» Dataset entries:
======

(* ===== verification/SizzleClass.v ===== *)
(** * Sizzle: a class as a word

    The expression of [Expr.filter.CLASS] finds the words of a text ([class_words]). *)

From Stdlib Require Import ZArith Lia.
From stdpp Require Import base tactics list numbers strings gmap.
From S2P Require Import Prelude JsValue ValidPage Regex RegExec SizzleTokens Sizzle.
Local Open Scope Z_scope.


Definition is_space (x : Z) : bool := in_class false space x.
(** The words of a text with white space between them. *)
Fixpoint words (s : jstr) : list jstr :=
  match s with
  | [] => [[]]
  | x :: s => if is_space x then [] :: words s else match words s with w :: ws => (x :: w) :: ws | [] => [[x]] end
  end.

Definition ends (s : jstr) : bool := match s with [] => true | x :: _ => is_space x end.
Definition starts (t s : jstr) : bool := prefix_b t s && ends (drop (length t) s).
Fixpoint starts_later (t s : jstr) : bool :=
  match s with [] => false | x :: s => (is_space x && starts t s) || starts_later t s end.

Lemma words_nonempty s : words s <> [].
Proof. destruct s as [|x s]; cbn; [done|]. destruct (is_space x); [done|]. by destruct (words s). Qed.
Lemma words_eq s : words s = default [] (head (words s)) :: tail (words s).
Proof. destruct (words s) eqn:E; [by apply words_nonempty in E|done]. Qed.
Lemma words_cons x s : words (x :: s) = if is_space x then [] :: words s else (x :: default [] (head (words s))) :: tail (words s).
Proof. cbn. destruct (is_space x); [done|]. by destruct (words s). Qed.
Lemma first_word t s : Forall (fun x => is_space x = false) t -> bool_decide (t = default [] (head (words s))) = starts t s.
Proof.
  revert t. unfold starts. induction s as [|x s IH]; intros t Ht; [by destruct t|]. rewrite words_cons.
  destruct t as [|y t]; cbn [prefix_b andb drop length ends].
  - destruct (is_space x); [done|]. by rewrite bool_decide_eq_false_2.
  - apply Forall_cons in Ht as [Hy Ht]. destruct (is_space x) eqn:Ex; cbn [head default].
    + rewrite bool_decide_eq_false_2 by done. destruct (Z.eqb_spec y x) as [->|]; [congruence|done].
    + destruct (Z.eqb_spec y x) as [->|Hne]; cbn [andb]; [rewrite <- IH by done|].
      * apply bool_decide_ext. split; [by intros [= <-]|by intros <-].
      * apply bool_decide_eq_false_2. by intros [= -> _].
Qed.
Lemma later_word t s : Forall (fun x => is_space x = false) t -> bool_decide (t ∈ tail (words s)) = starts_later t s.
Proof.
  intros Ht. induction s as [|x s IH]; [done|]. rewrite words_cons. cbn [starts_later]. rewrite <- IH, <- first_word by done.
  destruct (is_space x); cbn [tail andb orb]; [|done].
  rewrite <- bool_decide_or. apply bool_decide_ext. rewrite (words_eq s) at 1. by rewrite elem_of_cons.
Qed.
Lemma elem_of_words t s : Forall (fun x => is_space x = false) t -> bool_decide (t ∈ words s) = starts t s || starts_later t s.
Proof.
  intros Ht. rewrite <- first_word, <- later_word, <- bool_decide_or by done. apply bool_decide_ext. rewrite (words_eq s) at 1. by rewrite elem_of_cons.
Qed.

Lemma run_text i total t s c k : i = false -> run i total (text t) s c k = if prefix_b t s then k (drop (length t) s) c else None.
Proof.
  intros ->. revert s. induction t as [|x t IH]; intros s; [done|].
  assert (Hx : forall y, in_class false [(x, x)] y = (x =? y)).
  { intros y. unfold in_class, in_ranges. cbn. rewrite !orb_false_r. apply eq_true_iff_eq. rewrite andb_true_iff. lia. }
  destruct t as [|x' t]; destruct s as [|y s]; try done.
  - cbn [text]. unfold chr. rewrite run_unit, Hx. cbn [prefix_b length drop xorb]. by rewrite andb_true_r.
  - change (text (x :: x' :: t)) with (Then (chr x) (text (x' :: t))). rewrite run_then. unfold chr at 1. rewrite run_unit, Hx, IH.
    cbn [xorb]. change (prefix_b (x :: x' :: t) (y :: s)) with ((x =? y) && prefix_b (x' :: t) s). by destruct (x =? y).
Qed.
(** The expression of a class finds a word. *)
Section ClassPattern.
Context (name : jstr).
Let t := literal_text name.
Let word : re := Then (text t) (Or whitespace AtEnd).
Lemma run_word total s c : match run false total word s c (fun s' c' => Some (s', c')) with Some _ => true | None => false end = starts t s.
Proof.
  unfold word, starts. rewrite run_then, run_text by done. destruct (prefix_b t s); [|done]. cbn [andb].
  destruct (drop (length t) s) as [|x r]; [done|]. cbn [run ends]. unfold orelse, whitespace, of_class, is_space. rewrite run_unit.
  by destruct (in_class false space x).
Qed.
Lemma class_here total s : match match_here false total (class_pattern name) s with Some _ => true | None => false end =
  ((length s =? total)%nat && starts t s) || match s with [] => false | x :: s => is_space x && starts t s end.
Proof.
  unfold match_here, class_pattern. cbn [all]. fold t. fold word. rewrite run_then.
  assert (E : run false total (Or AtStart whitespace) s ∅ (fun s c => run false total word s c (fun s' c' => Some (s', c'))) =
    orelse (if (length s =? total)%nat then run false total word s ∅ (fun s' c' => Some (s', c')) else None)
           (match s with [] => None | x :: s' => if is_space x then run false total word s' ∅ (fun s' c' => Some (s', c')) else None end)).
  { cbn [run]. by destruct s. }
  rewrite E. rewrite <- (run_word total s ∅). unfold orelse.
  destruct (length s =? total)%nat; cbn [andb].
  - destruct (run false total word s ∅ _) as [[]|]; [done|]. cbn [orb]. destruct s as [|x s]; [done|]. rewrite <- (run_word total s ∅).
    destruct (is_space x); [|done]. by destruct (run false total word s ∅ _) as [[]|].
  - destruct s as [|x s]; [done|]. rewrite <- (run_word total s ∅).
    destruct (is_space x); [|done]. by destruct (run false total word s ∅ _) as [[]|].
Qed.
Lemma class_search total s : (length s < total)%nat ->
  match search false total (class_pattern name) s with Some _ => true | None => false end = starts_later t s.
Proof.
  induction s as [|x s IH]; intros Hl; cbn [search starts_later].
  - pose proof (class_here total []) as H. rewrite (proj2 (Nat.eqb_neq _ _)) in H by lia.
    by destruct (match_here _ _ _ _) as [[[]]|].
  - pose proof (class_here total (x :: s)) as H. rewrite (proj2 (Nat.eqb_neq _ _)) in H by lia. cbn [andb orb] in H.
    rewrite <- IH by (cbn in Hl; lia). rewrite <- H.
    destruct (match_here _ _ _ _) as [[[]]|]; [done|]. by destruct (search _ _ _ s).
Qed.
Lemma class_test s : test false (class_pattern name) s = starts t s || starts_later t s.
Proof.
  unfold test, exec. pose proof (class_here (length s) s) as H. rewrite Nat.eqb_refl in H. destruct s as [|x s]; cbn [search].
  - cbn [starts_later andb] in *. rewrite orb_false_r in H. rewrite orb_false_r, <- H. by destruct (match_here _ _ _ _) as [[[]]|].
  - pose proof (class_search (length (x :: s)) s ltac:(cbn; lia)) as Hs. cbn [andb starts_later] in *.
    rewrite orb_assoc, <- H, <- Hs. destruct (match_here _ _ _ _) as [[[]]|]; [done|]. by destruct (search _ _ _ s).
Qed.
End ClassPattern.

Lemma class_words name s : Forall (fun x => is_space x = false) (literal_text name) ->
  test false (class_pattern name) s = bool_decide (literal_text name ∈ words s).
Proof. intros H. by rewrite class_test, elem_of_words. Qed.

======

Reproduce every entry above exactly as it was written.

» Answer for the task:
(* ===== verification/SizzleClass.v ===== *)
(** * Sizzle: a class as a word

    The expression of [Expr.filter.CLASS] finds the words of a text ([class_words]). *)

From Stdlib Require Import ZArith Lia.
From stdpp Require Import base tactics list numbers strings gmap.
From S2P Require Import Prelude JsValue ValidPage Regex RegExec SizzleTokens Sizzle.
Local Open Scope Z_scope.


Definition is_space (x : Z) : bool := in_class false space x.
(** The words of a text with white space between them. *)
Fixpoint words (s : jstr) : list jstr :=
  match s with
  | [] => [[]]
  | x :: s => if is_space x then [] :: words s else match words s with w :: ws => (x :: w) :: ws | [] => [[x]] end
  end.

Definition ends (s : jstr) : bool := match s with [] => true | x :: _ => is_space x end.
Definition starts (t s : jstr) : bool := prefix_b t s && ends (drop (length t) s).
Fixpoint starts_later (t s : jstr) : bool :=
  match s with [] => false | x :: s => (is_space x && starts t s) || starts_later t s end.

Lemma words_nonempty s : words s <> [].
Proof. destruct s as [|x s]; cbn; [done|]. destruct (is_space x); [done|]. by destruct (words s). Qed.
Lemma words_eq s : words s = default [] (head (words s)) :: tail (words s).
Proof. destruct (words s) eqn:E; [by apply words_nonempty in E|done]. Qed.
Lemma words_cons x s : words (x :: s) = if is_space x then [] :: words s else (x :: default [] (head (words s))) :: tail (words s).
Proof. cbn. destruct (is_space x); [done|]. by destruct (words s). Qed.
Lemma first_word t s : Forall (fun x => is_space x = false) t -> bool_decide (t = default [] (head (words s))) = starts t s.
Proof.
  revert t. unfold starts. induction s as [|x s IH]; intros t Ht; [by destruct t|]. rewrite words_cons.
  destruct t as [|y t]; cbn [prefix_b andb drop length ends].
  - destruct (is_space x); [done|]. by rewrite bool_decide_eq_false_2.
  - apply Forall_cons in Ht as [Hy Ht]. destruct (is_space x) eqn:Ex; cbn [head default].
    + rewrite bool_decide_eq_false_2 by done. destruct (Z.eqb_spec y x) as [->|]; [congruence|done].
    + destruct (Z.eqb_spec y x) as [->|Hne]; cbn [andb]; [rewrite <- IH by done|].
      * apply bool_decide_ext. split; [by intros [= <-]|by intros <-].
      * apply bool_decide_eq_false_2. by intros [= -> _].
Qed.
Lemma later_word t s : Forall (fun x => is_space x = false) t -> bool_decide (t ∈ tail (words s)) = starts_later t s.
Proof.
  intros Ht. induction s as [|x s IH]; [done|]. rewrite words_cons. cbn [starts_later]. rewrite <- IH, <- first_word by done.
  destruct (is_space x); cbn [tail andb orb]; [|done].
  rewrite <- bool_decide_or. apply bool_decide_ext. rewrite (words_eq s) at 1. by rewrite elem_of_cons.
Qed.
Lemma elem_of_words t s : Forall (fun x => is_space x = false) t -> bool_decide (t ∈ words s) = starts t s || starts_later t s.
Proof.
  intros Ht. rewrite <- first_word, <- later_word, <- bool_decide_or by done. apply bool_decide_ext. rewrite (words_eq s) at 1. by rewrite elem_of_cons.
Qed.

Lemma run_text i total t s c k : i = false -> run i total (text t) s c k = if prefix_b t s then k (drop (length t) s) c else None.
Proof.
  intros ->. revert s. induction t as [|x t IH]; intros s; [done|].
  assert (Hx : forall y, in_class false [(x, x)] y = (x =? y)).
  { intros y. unfold in_class, in_ranges. cbn. rewrite !orb_false_r. apply eq_true_iff_eq. rewrite andb_true_iff. lia. }
  destruct t as [|x' t]; destruct s as [|y s]; try done.
  - cbn [text]. unfold chr. rewrite run_unit, Hx. cbn [prefix_b length drop xorb]. by rewrite andb_true_r.
  - change (text (x :: x' :: t)) with (Then (chr x) (text (x' :: t))). rewrite run_then. unfold chr at 1. rewrite run_unit, Hx, IH.
    cbn [xorb]. change (prefix_b (x :: x' :: t) (y :: s)) with ((x =? y) && prefix_b (x' :: t) s). by destruct (x =? y).
Qed.
(** The expression of a class finds a word. *)
Section ClassPattern.
Context (name : jstr).
Let t := literal_text name.
Let word : re := Then (text t) (Or whitespace AtEnd).
Lemma run_word total s c : match run false total word s c (fun s' c' => Some (s', c')) with Some _ => true | None => false end = starts t s.
Proof.
  unfold word, starts. rewrite run_then, run_text by done. destruct (prefix_b t s); [|done]. cbn [andb].
  destruct (drop (length t) s) as [|x r]; [done|]. cbn [run ends]. unfold orelse, whitespace, of_class, is_space. rewrite run_unit.
  by destruct (in_class false space x).
Qed.
Lemma class_here total s : match match_here false total (class_pattern name) s with Some _ => true | None => false end =
  ((length s =? total)%nat && starts t s) || match s with [] => false | x :: s => is_space x && starts t s end.
Proof.
  unfold match_here, class_pattern. cbn [all]. fold t. fold word. rewrite run_then.
  assert (E : run false total (Or AtStart whitespace) s ∅ (fun s c => run false total word s c (fun s' c' => Some (s', c'))) =
    orelse (if (length s =? total)%nat then run false total word s ∅ (fun s' c' => Some (s', c')) else None)
           (match s with [] => None | x :: s' => if is_space x then run false total word s' ∅ (fun s' c' => Some (s', c')) else None end)).
  { cbn [run]. by destruct s. }
  rewrite E. rewrite <- (run_word total s ∅). unfold orelse.
  destruct (length s =? total)%nat; cbn [andb].
  - destruct (run false total word s ∅ _) as [[]|]; [done|]. cbn [orb]. destruct s as [|x s]; [done|]. rewrite <- (run_word total s ∅).
    destruct (is_space x); [|done]. by destruct (run false total word s ∅ _) as [[]|].
  - destruct s as [|x s]; [done|]. rewrite <- (run_word total s ∅).
    destruct (is_space x); [|done]. by destruct (run false total word s ∅ _) as [[]|].
Qed.
Lemma class_search total s : (length s < total)%nat ->
  match search false total (class_pattern name) s with Some _ => true | None => false end = starts_later t s.
Proof.
  induction s as [|x s IH]; intros Hl; cbn [search starts_later].
  - pose proof (class_here total []) as H. rewrite (proj2 (Nat.eqb_neq _ _)) in H by lia.
    by destruct (match_here _ _ _ _) as [[[]]|].
  - pose proof (class_here total (x :: s)) as H. rewrite (proj2 (Nat.eqb_neq _ _)) in H by lia. cbn [andb orb] in H.
    rewrite <- IH by (cbn in Hl; lia). rewrite <- H.
    destruct (match_here _ _ _ _) as [[[]]|]; [done|]. by destruct (search _ _ _ s).
Qed.
Lemma class_test s : test false (class_pattern name) s = starts t s || starts_later t s.
Proof.
  unfold test, exec. pose proof (class_here (length s) s) as H. rewrite Nat.eqb_refl in H. destruct s as [|x s]; cbn [search].
  - cbn [starts_later andb] in *. rewrite orb_false_r in H. rewrite orb_false_r, <- H. by destruct (match_here _ _ _ _) as [[[]]|].
  - pose proof (class_search (length (x :: s)) s ltac:(cbn; lia)) as Hs. cbn [andb starts_later] in *.
    rewrite orb_assoc, <- H, <- Hs. destruct (match_here _ _ _ _) as [[[]]|]; [done|]. by destruct (search _ _ _ s).
Qed.
End ClassPattern.

Lemma class_words name s : Forall (fun x => is_space x = false) (literal_text name) ->
  test false (class_pattern name) s = bool_decide (literal_text name ∈ words s).
Proof. intros H. by rewrite class_test, elem_of_words. Qed.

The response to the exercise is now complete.